(Stored items)
···
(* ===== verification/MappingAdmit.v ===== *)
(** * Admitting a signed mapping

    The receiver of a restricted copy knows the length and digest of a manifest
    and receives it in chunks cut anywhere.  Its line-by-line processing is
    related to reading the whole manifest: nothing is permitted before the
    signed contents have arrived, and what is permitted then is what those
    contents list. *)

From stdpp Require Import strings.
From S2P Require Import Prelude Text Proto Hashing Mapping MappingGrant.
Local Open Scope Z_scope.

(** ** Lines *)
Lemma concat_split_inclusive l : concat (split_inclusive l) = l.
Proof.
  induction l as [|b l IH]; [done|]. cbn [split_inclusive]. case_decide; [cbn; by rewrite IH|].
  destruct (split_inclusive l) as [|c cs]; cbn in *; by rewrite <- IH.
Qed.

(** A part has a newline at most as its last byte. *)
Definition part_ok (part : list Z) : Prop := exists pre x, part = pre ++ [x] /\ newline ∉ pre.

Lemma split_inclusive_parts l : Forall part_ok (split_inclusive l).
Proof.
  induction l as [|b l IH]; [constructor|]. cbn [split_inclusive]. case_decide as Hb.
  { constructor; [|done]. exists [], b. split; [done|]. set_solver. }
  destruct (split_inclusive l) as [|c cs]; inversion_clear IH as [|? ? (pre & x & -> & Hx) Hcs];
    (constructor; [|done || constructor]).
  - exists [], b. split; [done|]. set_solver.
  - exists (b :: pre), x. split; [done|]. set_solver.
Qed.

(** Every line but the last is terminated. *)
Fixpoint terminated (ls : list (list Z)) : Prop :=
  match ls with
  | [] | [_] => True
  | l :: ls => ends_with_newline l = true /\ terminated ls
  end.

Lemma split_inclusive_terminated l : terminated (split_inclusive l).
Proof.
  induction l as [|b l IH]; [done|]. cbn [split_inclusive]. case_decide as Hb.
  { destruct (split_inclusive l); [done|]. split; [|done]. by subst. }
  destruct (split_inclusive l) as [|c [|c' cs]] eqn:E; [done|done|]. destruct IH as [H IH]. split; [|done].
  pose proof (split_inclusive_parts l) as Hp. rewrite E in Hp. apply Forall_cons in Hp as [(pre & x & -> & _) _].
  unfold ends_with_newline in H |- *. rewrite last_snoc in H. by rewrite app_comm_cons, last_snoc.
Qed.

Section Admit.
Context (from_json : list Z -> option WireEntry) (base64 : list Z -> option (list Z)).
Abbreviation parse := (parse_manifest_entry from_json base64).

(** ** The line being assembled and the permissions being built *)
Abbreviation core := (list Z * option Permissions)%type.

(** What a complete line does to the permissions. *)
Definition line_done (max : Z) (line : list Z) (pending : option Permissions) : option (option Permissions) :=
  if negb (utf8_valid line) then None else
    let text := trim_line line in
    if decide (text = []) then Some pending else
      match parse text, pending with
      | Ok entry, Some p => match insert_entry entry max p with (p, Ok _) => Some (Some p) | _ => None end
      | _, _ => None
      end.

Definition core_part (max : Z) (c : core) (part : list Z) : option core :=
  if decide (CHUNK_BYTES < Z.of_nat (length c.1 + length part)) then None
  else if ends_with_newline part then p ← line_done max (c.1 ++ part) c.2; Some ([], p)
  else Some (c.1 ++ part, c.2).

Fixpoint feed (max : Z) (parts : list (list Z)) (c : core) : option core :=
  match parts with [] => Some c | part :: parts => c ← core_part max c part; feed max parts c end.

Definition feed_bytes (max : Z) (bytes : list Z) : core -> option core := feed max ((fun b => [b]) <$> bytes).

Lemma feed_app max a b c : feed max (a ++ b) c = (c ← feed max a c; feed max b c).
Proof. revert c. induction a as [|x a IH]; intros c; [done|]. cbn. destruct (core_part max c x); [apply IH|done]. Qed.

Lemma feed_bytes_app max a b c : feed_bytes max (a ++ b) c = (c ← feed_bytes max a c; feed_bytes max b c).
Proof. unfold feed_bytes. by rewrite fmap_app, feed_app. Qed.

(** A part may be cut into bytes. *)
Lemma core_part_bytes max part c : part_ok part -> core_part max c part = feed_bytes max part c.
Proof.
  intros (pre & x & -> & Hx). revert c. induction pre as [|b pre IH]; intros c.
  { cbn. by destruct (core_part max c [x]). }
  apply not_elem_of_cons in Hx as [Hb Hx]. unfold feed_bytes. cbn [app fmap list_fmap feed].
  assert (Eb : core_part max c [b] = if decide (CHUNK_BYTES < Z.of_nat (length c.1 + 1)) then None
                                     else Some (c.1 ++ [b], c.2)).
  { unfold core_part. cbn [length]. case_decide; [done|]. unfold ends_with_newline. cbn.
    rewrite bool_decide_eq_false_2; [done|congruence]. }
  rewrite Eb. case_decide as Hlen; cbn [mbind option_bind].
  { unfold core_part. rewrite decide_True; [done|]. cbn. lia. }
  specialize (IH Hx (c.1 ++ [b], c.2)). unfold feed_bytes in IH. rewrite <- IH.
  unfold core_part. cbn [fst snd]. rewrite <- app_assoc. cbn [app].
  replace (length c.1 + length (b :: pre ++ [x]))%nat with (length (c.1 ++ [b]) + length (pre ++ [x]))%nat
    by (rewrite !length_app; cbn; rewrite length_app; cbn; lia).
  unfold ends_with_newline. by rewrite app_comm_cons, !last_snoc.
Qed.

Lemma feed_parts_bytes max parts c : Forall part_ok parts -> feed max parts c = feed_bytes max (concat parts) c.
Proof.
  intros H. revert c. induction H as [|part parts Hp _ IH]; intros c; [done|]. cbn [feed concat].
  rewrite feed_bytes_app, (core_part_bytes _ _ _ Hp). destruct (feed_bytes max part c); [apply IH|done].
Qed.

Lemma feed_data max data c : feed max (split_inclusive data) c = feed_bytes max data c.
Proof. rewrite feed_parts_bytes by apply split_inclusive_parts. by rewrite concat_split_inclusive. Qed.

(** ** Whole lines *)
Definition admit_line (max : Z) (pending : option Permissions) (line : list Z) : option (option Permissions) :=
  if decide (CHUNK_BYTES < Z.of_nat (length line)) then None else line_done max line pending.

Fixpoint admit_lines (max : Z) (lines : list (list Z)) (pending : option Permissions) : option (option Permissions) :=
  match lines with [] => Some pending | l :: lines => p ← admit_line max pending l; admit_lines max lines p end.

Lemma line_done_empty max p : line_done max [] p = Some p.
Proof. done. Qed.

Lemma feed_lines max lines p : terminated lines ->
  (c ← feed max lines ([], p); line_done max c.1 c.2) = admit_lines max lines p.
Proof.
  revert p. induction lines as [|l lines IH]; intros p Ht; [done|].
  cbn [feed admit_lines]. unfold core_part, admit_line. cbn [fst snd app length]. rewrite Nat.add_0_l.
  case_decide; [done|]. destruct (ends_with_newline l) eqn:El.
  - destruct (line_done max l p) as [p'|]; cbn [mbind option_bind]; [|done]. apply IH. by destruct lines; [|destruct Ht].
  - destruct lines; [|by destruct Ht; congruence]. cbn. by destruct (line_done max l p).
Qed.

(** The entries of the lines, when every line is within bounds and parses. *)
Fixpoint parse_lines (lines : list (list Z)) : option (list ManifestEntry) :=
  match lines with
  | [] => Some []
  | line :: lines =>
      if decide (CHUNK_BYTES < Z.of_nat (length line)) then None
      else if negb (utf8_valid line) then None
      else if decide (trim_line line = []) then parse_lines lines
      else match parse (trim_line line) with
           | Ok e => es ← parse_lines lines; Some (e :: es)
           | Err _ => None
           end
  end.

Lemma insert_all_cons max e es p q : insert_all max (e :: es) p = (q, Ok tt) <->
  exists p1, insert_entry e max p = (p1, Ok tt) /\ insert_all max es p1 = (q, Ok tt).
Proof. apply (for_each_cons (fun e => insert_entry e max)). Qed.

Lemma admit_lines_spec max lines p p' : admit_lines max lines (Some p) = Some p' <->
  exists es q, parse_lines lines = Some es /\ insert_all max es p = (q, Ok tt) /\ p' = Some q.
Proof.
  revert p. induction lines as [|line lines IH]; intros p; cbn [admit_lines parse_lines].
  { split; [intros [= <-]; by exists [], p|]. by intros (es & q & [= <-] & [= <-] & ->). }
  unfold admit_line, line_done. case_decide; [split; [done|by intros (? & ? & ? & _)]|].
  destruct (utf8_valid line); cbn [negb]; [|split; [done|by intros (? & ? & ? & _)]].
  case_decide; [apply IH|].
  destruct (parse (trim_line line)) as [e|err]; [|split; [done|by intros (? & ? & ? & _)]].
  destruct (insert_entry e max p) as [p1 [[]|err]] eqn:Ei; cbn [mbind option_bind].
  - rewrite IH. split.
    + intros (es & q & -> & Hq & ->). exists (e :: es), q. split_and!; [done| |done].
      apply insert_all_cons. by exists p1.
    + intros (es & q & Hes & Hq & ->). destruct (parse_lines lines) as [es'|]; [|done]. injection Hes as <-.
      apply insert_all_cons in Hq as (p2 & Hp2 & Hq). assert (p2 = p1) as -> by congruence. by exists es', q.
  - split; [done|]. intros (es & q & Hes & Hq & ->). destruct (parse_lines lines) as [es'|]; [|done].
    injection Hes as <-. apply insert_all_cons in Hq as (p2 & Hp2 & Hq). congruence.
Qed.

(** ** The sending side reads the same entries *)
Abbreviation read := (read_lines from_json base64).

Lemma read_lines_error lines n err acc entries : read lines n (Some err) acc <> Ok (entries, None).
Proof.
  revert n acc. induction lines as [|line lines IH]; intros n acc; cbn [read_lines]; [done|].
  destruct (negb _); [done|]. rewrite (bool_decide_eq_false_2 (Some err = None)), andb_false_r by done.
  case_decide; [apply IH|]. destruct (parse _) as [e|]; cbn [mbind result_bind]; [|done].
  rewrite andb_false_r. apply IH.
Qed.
···
> _Task item_
Copy out every line in the records where the word "exists" is found.

> _Solution to the problem_
Definition part_ok (part : list Z) : Prop := exists pre x, part = pre ++ [x] /\ newline ∉ pre.
  { constructor; [|done]. exists [], b. split; [done|]. set_solver. }
  - exists [], b. split; [done|]. set_solver.
  - exists (b :: pre), x. split; [done|]. set_solver.
  exists p1, insert_entry e max p = (p1, Ok tt) /\ insert_all max es p1 = (q, Ok tt).
  exists es q, parse_lines lines = Some es /\ insert_all max es p = (q, Ok tt) /\ p' = Some q.
  { split; [intros [= <-]; by exists [], p|]. by intros (es & q & [= <-] & [= <-] & ->). }
    + intros (es & q & -> & Hq & ->). exists (e :: es), q. split_and!; [done| |done].
      apply insert_all_cons. by exists p1.
      apply insert_all_cons in Hq as (p2 & Hp2 & Hq). assert (p2 = p1) as -> by congruence. by exists es', q.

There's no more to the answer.